> Activity:
Identify all lines below that hold "else" and collect them.

START Excerpted records

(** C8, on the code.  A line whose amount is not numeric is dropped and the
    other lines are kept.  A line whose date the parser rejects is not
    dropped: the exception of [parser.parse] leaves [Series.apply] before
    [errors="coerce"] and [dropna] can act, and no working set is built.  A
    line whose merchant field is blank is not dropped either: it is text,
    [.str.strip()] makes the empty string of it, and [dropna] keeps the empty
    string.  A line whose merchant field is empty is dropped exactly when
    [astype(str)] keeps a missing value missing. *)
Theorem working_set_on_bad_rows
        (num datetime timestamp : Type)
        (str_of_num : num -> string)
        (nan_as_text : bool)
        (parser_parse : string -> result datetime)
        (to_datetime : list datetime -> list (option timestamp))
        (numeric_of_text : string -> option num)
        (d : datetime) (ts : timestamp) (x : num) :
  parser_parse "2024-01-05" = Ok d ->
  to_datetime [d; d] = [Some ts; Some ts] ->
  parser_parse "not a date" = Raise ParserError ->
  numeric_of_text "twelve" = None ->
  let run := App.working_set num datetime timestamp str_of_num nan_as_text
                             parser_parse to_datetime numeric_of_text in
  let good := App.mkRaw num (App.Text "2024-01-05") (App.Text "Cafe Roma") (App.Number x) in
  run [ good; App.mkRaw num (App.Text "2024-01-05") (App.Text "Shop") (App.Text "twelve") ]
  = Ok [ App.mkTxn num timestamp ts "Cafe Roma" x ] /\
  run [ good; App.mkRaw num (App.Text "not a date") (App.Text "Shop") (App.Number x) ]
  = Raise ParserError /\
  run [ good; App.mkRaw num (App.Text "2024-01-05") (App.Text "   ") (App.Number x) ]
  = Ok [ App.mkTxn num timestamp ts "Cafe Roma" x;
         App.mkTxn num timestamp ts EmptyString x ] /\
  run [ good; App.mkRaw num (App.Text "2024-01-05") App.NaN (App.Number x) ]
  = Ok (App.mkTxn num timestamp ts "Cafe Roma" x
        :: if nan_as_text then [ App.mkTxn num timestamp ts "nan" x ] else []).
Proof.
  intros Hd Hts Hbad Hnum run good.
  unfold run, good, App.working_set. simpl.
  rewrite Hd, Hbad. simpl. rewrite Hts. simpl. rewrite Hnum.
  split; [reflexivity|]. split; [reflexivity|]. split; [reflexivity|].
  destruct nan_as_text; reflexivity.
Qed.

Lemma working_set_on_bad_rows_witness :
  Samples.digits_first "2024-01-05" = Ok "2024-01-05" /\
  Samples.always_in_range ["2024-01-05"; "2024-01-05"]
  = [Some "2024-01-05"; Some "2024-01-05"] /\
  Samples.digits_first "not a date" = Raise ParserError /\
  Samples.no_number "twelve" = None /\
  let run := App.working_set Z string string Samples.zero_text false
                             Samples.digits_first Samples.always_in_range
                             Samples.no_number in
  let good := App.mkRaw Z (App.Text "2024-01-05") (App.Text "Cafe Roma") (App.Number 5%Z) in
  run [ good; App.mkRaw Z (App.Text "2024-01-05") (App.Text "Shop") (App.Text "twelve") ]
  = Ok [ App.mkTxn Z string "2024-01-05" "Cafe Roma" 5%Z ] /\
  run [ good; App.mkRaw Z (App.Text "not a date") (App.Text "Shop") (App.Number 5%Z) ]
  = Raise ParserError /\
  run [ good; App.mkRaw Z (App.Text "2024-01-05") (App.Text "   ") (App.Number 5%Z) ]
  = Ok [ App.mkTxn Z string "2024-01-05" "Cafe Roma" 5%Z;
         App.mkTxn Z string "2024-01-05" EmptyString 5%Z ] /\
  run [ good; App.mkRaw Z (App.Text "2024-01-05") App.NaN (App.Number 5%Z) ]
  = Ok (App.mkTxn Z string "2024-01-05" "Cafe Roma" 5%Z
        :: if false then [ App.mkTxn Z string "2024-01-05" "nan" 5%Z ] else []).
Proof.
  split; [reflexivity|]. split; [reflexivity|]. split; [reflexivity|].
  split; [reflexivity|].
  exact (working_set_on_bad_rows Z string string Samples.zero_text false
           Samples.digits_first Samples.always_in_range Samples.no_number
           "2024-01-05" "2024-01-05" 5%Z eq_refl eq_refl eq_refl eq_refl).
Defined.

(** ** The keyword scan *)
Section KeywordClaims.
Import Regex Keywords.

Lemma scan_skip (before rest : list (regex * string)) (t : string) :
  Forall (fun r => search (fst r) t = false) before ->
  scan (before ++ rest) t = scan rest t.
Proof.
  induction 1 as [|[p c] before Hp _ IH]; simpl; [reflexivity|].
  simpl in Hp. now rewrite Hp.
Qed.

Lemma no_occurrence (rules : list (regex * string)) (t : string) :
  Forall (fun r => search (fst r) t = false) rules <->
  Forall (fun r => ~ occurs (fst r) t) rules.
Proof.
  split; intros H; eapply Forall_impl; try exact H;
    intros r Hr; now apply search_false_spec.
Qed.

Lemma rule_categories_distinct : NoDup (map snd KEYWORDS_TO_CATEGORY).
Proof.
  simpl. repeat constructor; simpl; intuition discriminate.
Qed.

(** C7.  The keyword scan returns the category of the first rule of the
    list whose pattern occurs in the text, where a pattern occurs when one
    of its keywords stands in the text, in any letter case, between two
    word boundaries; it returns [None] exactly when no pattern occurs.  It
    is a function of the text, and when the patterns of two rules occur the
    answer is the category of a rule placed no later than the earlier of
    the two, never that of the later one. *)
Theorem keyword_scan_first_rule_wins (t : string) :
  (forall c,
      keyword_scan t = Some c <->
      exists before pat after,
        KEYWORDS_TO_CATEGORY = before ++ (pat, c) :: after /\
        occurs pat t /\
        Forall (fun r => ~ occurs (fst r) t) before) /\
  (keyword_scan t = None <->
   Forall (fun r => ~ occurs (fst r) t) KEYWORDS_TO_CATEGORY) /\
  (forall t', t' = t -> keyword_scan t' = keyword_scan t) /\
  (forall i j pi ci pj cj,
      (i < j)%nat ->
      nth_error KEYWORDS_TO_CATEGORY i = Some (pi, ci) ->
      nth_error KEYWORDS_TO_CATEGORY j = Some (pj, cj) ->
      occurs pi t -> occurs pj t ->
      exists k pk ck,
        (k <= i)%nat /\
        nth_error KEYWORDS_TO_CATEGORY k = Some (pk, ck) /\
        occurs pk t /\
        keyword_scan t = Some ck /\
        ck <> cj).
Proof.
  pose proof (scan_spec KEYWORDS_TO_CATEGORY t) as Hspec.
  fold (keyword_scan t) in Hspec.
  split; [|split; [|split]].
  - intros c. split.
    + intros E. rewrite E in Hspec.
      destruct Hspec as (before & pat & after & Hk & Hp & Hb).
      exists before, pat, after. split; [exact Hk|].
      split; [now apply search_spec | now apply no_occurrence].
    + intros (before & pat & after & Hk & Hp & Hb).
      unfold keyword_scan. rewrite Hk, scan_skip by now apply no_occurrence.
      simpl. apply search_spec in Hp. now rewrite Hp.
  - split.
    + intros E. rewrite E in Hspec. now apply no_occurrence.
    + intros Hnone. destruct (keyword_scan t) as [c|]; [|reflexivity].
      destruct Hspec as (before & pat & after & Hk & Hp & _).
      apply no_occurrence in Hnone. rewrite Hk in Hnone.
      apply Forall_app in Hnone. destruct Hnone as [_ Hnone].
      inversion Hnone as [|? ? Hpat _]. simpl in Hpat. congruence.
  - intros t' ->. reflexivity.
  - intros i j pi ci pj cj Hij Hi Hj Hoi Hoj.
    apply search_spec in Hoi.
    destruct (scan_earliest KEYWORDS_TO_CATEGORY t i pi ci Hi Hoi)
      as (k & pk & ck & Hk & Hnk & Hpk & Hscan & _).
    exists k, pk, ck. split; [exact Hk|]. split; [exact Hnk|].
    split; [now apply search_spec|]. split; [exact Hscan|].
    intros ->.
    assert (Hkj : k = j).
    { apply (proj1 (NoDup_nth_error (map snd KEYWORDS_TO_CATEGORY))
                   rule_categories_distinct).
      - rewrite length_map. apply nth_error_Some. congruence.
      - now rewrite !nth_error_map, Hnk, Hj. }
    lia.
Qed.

END Excerpted records

> Expected answer:
        :: if nan_as_text then [ App.mkTxn num timestamp ts "nan" x ] else []).
        :: if false then [ App.mkTxn Z string "2024-01-05" "nan" 5%Z ] else []).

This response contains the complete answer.